Sarah Connolly joined the orchestra for a moving performance of Berlioz’s song-cycle Les Nuits d’été. ‘Villanelle’, the first song, proved aptly welcoming and sharply etched, Brabbins and Connolly providing plenty of space for solo instruments to speak. The nervous energy generated was not exactly allayed but rather transmuted in ‘Le Spectre de la rose’, its long melodic lines finely shaped by soloist and orchestra alike. There was something ineffably uncanny and poignant to the memories and sentiments of nostalgia evoked, providing not only a crucial connection to the songs to come but also to Payne’s Spring’s Shining Wake. ‘Sur les lagunes’ was gravely beautiful, a deeply Romantic vision that prepared the way for the sadness of ‘Ah! Comme elle était belle et comme je l’aimais! Je n’aimerai jamais une femme autant qu’elle.’ Taken slowly yet never ponderously, ‘Absence’ showed again that a certain lightness is often necessary to plumb Berlioz’s depths. The moonlight of ‘Au cimetière’ might almost have been our destination, and so it momentarily felt, before the invigorating sense of departure, of adventure, in the closing ‘L’Île inconnue’, its spirit quickened by both voice and orchestra, often in tandem. This was a performance full of light and shade, whether in timbre or something more metaphysical.

Martyn Brabbins conducts the BBC SO (c) Chris Christodoulou

Fresh, lively, detailed, the opening of the Pastoral Symphony promised much, somewhat in the line of Berlioz. Subtle inflections that told without disruption likewise spoke of an ability to balance competing demands. If the first movement turned out to be quite a brisk stroll, less imbued with metaphysical meaning than many great performances of the past, Brabbins guided it with intelligence and a welcome lack of self-indulgence. The ‘Scene by the Brook’ flowed nicely, in not dissimilar vein, though here I came to feel more urgently the lack of a propelling ‘voice’, Beethoven’s vision edged more closely toward conventional tone-painting. Its successor movement, swifter and lighter than usual, continued in like-minded fashion, though the Trio dug in more.
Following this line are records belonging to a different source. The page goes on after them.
(** ** Lookups before and after a mutation *)

Lemma hasEntry_true t name :
  virHashHasEntry (Some t) (Some name) = true <->
  exists i entry, chainFind name (bucket t (virHashComputeKey t name)) = Some (i, entry).
Proof.
  unfold virHashHasEntry, virHashGetEntry.
  destruct (chainFind name _) as [[i e]|]; simpl; split; try done; eauto.
  by intros (? & ? & ?).
Qed.

Lemma hasEntry_false t name :
  virHashHasEntry (Some t) (Some name) = false <->
  chainFind name (bucket t (virHashComputeKey t name)) = None.
Proof.
  unfold virHashHasEntry, virHashGetEntry.
  destruct (chainFind name _) as [[i e]|]; simpl; split; done.
Qed.

Lemma hasEntry_keys t name :
  wellFormed t -> virHashHasEntry (Some t) (Some name) = true <-> name ∈ virHashKeys t.
Proof.
  intros W. pose proof (getEntry_None t name W) as H. unfold virHashHasEntry.
  destruct (virHashGetEntry (Some t) (Some name)); split; try done.
  - intros _. destruct (decide (name ∈ virHashKeys t)) as [|Hn]; [done|].
    by apply H in Hn.
  - intros Hin. by apply H in Hin.
Qed.

Lemma lookup_chainFind t name i entry :
  chainFind name (bucket t (virHashComputeKey t name)) = Some (i, entry) ->
  virHashLookup (Some t) (Some name) = e_payload entry.
Proof. intros H. unfold virHashLookup, virHashGetEntry. by rewrite H. Qed.

Lemma chainFind_insert name chain i entry userdata :
  chainFind name chain = Some (i, entry) ->
  chainFind name (<[i := mkEntry name userdata]> chain) = Some (i, mkEntry name userdata).
Proof.
  revert i. induction chain as [|e rest IH]; intros i; simpl; [done|].
  destruct (STREQ (e_name e) name) eqn:E.
  - intros [= <- <-]. simpl. by rewrite STREQ_refl.
  - destruct (chainFind name rest) as [[j e']|] eqn:E'; [|done].
    intros [= <- <-]. simpl. rewrite E. by rewrite (IH j eq_refl).
Qed.

Lemma bucket_set_bucket t key chain :
  (Z.to_nat key < length (ht_table t))%nat -> bucket (set_bucket t key chain) key = chain.
Proof. intros H. unfold bucket, set_bucket. simpl. by rewrite list_lookup_insert_eq. Qed.

Lemma chainFind_in_range t key name i entry :
  chainFind name (bucket t key) = Some (i, entry) ->
  (Z.to_nat key < length (ht_table t))%nat.
Proof.
  unfold bucket. destruct (ht_table t !! Z.to_nat key) eqn:E; simpl; [|done].
  intros _. by eapply lookup_lt_Some.
Qed.

Lemma size_wellFormed t :
  wellFormed t -> virHashSize (Some t) = ht_nbElems t.
Proof.
  intros W. pose proof (wf_repr t W) as Hb. pose proof (nbElems_nonneg t W). unfold virHashSize, to_ssize_t.
  rewrite wrap_size_t_small by lia.
  destruct (ht_nbElems t <? 2 ^ 63) eqn:E; [done|]. apply Z.ltb_ge in E. lia.
Qed.

(** ** Adding a key that is present *)

(** C4. [virHashAddEntry] on a table that holds the key fails: it returns
    -1 after reporting the duplicate key, leaves the table as it was (so
    the payload stored for the key and the element count are the
    original ones) and does not call the destructor. *)
Theorem add_existing_key_fails (t : virHashTable) (name : string) (userdata : Z) :
  virHashHasEntry (Some t) (Some name) = true ->
  virHashAddEntry (Some t) (Some name) userdata = (-1, Some t, [EvReportError name]) /\
  (forall ret table' evs,
     virHashAddEntry (Some t) (Some name) userdata = (ret, table', evs) ->
     ret = -1 /\ table' = Some t /\
     (forall fn payload, EvDataFree fn payload ∉ evs) /\
     virHashLookup table' (Some name) = virHashLookup (Some t) (Some name) /\
     virHashSize table' = virHashSize (Some t)).
Proof.
  intros H. apply hasEntry_true in H as (i & entry & H).
  assert (E : virHashAddEntry (Some t) (Some name) userdata
              = (-1, Some t, [EvReportError name])).
  { unfold virHashAddEntry, virHashAddOrUpdateEntry. by rewrite H. }
  split; [done|]. intros ret table' evs. rewrite E. intros [= <- <- <-].
  split_and!; try done.
  intros fn payload Hin. by apply list_elem_of_singleton in Hin.
Qed.

(** ** Updating a key that is present *)

(** C5. [virHashUpdateEntry] on a table that holds the key succeeds. The
    destructor, if one is registered, is called once, on the payload the
    key had; the entry keeps its position in its chain and its name, no
    other entry changes, the element count is unchanged, and a lookup of
    the key then returns the new payload. *)
Theorem update_existing_key (t : virHashTable) (name : string) (userdata : Z) :
  virHashHasEntry (Some t) (Some name) = true ->
  exists i entry,
    let key := virHashComputeKey t name in
    let t' := overwritten t name i userdata in
    bucket t key !! i = Some entry /\ e_name entry = name /\
    virHashLookup (Some t) (Some name) = e_payload entry /\
    virHashUpdateEntry (Some t) (Some name) userdata =
      (0, Some t',
       if ht_dataFree t =? NULL then []
       else [EvDataFree (ht_dataFree t) (e_payload entry)]) /\
    bucket t' key !! i = Some (mkEntry name userdata) /\
    e_name <$> bucket t' key = e_name <$> bucket t key /\
    (forall j, j <> i -> bucket t' key !! j = bucket t key !! j) /\
    (forall k, Z.to_nat k <> Z.to_nat key -> bucket t' k = bucket t k) /\
    ht_nbElems t' = ht_nbElems t /\
    virHashSize (Some t') = virHashSize (Some t) /\
    virHashLookup (Some t') (Some name) = userdata.
Proof.
  intros H. apply hasEntry_true in H as (i & entry & H).
  exists i, entry. simpl.
  pose proof (chainFind_Some _ _ _ _ H) as [Hl Hn].
  pose proof (chainFind_in_range _ _ _ _ _ H) as Hr.
  assert (Hb : bucket (overwritten t name i userdata) (virHashComputeKey t name)
               = <[i := mkEntry name userdata]> (bucket t (virHashComputeKey t name))).
  { unfold overwritten. by rewrite bucket_set_bucket. }
  split_and!; try done.
  - by apply (lookup_chainFind t name i).
  - unfold virHashUpdateEntry, virHashAddOrUpdateEntry. rewrite H.
    unfold overwritten. by rewrite Hn.
  - rewrite Hb. apply list_lookup_insert_eq. by eapply lookup_lt_Some.
  - rewrite Hb. by apply (overwritten_names t name i entry).
  - intros j Hj. rewrite Hb. by apply list_lookup_insert_ne.
  - intros k Hk. unfold bucket, overwritten, set_bucket. simpl.
    by rewrite list_lookup_insert_ne.
  - unfold virHashLookup, virHashGetEntry.
    change (virHashComputeKey (overwritten t name i userdata) name)
      with (virHashComputeKey t name).
    rewrite Hb. by rewrite (chainFind_insert name _ i entry userdata H).
Qed.

(** ** Removing *)

Lemma remove_present_eq t name i entry :
  chainFind name (bucket t (virHashComputeKey t name)) = Some (i, entry) ->
  virHashRemoveEntry (Some t) (Some name) =
    (0, Some (unlinked t name i),
     if ht_dataFree t =? NULL then [] else [EvDataFree (ht_dataFree t) (e_payload entry)]).
Proof. intros H. unfold virHashRemoveEntry. by rewrite H. Qed.

Lemma remove_absent_eq t name :
  chainFind name (bucket t (virHashComputeKey t name)) = None ->
  virHashRemoveEntry (Some t) (Some name) = (-1, Some t, []).
Proof. intros H. unfold virHashRemoveEntry. by rewrite H. Qed.

Lemma hasEntry_unlinked t name i entry :
  wellFormed t ->
  chainFind name (bucket t (virHashComputeKey t name)) = Some (i, entry) ->
  virHashHasEntry (Some (unlinked t name i)) (Some name) = false.
Proof.
  intros W H. apply chainFind_Some in H as [Hl Hn].
  destruct (unlinked_wellFormed t name i entry W Hl) as (W' & _ & Hnotin).
  rewrite Hn in Hnotin. apply (getEntry_None _ _ W') in Hnotin.
  unfold virHashHasEntry. by rewrite Hnotin.
Qed.

(** C6. On a well-formed table [virHashRemoveEntry] of a key that is
    present returns 0, calls the destructor (when one is registered) on
    the payload of the entry, unlinks the entry from its chain (the other
    entries stay as they are) and decrements the element count; for a key
    that is absent, a null table or a null name it returns -1, calls
    nothing and leaves the table as it was. *)
Theorem remove_entry_spec (t : virHashTable) (name : string) :
  wf t ->
  (virHashHasEntry (Some t) (Some name) = true ->
   exists i entry,
     let key := virHashComputeKey t name in
     let t' := unlinked t name i in
     bucket t key !! i = Some entry /\ e_name entry = name /\
     virHashLookup (Some t) (Some name) = e_payload entry /\
     virHashRemoveEntry (Some t) (Some name) =
       (0, Some t',
        if ht_dataFree t =? NULL then []
        else [EvDataFree (ht_dataFree t) (e_payload entry)]) /\
     bucket t' key = delete i (bucket t key) /\
     (forall k, Z.to_nat k <> Z.to_nat key -> bucket t' k = bucket t k) /\
     virHashEntries t ≡ₚ entry :: virHashEntries t' /\
     ht_nbElems t' = ht_nbElems t - 1 /\
     virHashHasEntry (Some t') (Some name) = false /\
     wf t') /\
  (virHashHasEntry (Some t) (Some name) = false ->
   virHashRemoveEntry (Some t) (Some name) = (-1, Some t, [])) /\
  virHashRemoveEntry None (Some name) = (-1, None, []) /\
  virHashRemoveEntry (Some t) None = (-1, Some t, []).
Proof.
  intros W. apply wf_wellFormed in W. split_and!; try done.
  - intros H. apply hasEntry_true in H as (i & entry & H).
    exists i, entry. simpl.
    pose proof (chainFind_Some _ _ _ _ H) as [Hl Hn].
    pose proof (chainFind_in_range _ _ _ _ _ H) as Hr.
    destruct (unlinked_wellFormed t name i entry W Hl) as (W' & Hc & _).
    split_and!; try done.
    + by apply (lookup_chainFind t name i).
    + by apply remove_present_eq.
    + unfold unlinked.
      change (bucket (set_nbElems ?x _) ?k) with (bucket x k).
      by rewrite bucket_set_bucket.
    + intros k Hk. unfold bucket, unlinked, set_bucket. simpl.
      by rewrite list_lookup_insert_ne.
    + by apply unlinked_entries.
    + by apply (hasEntry_unlinked t name i entry).
    + by apply wf_wellFormed.
  - intros H. apply hasEntry_false in H. by apply remove_absent_eq.
Qed.

(** ** Stealing *)

(** C10. When the payload stored for a key is null, [virHashSteal]
    returns null without touching the table: the entry is still there,
    the element count is the same and nothing is called. The result does
    not differ from that of stealing a key that is absent. *)
Theorem steal_null_payload (t : virHashTable) (name : string) :
  virHashHasEntry (Some t) (Some name) = true ->
  virHashLookup (Some t) (Some name) = NULL ->
  virHashSteal (Some t) (Some name) = (NULL, Some t, []) /\
  (forall data table' evs,
     virHashSteal (Some t) (Some name) = (data, table', evs) ->
     data = NULL /\ table' = Some t /\
     virHashHasEntry table' (Some name) = true /\
     virHashSize table' = virHashSize (Some t)) /\
  (forall absent, virHashHasEntry (Some t) (Some absent) = false ->
     virHashSteal (Some t) (Some absent) = virHashSteal (Some t) (Some name)).
Proof.
  intros Hh Hl.
  assert (E : virHashSteal (Some t) (Some name) = (NULL, Some t, [])).
  { unfold virHashSteal. by rewrite Hl. }
  split_and!; [done| |].
  - intros data table' evs. rewrite E. by intros [= <- <- <-].
  - intros absent Ha. rewrite E. unfold virHashSteal.
    assert (virHashLookup (Some t) (Some absent) = NULL) as ->; [|done].
    unfold virHashLookup. unfold virHashHasEntry in Ha.
    by destruct (virHashGetEntry (Some t) (Some absent)).
Qed.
Rustic within symphonic bounds, its lack of silly ‘effects’ was welcome. The Storm was somewhat well-behaved; I could not help but wish that a little more had been at stake, while admiring the scrupulous balance struck between pictorial and symphonic. Beethoven’s transition to the finale, though, was admirably, respectfully handled. If that final movement itself glowed and proceeded with intelligence, I was ultimately left asking what it had all meant. This is not of course the Fifth Symphony, but it still needs — at least for me — something more.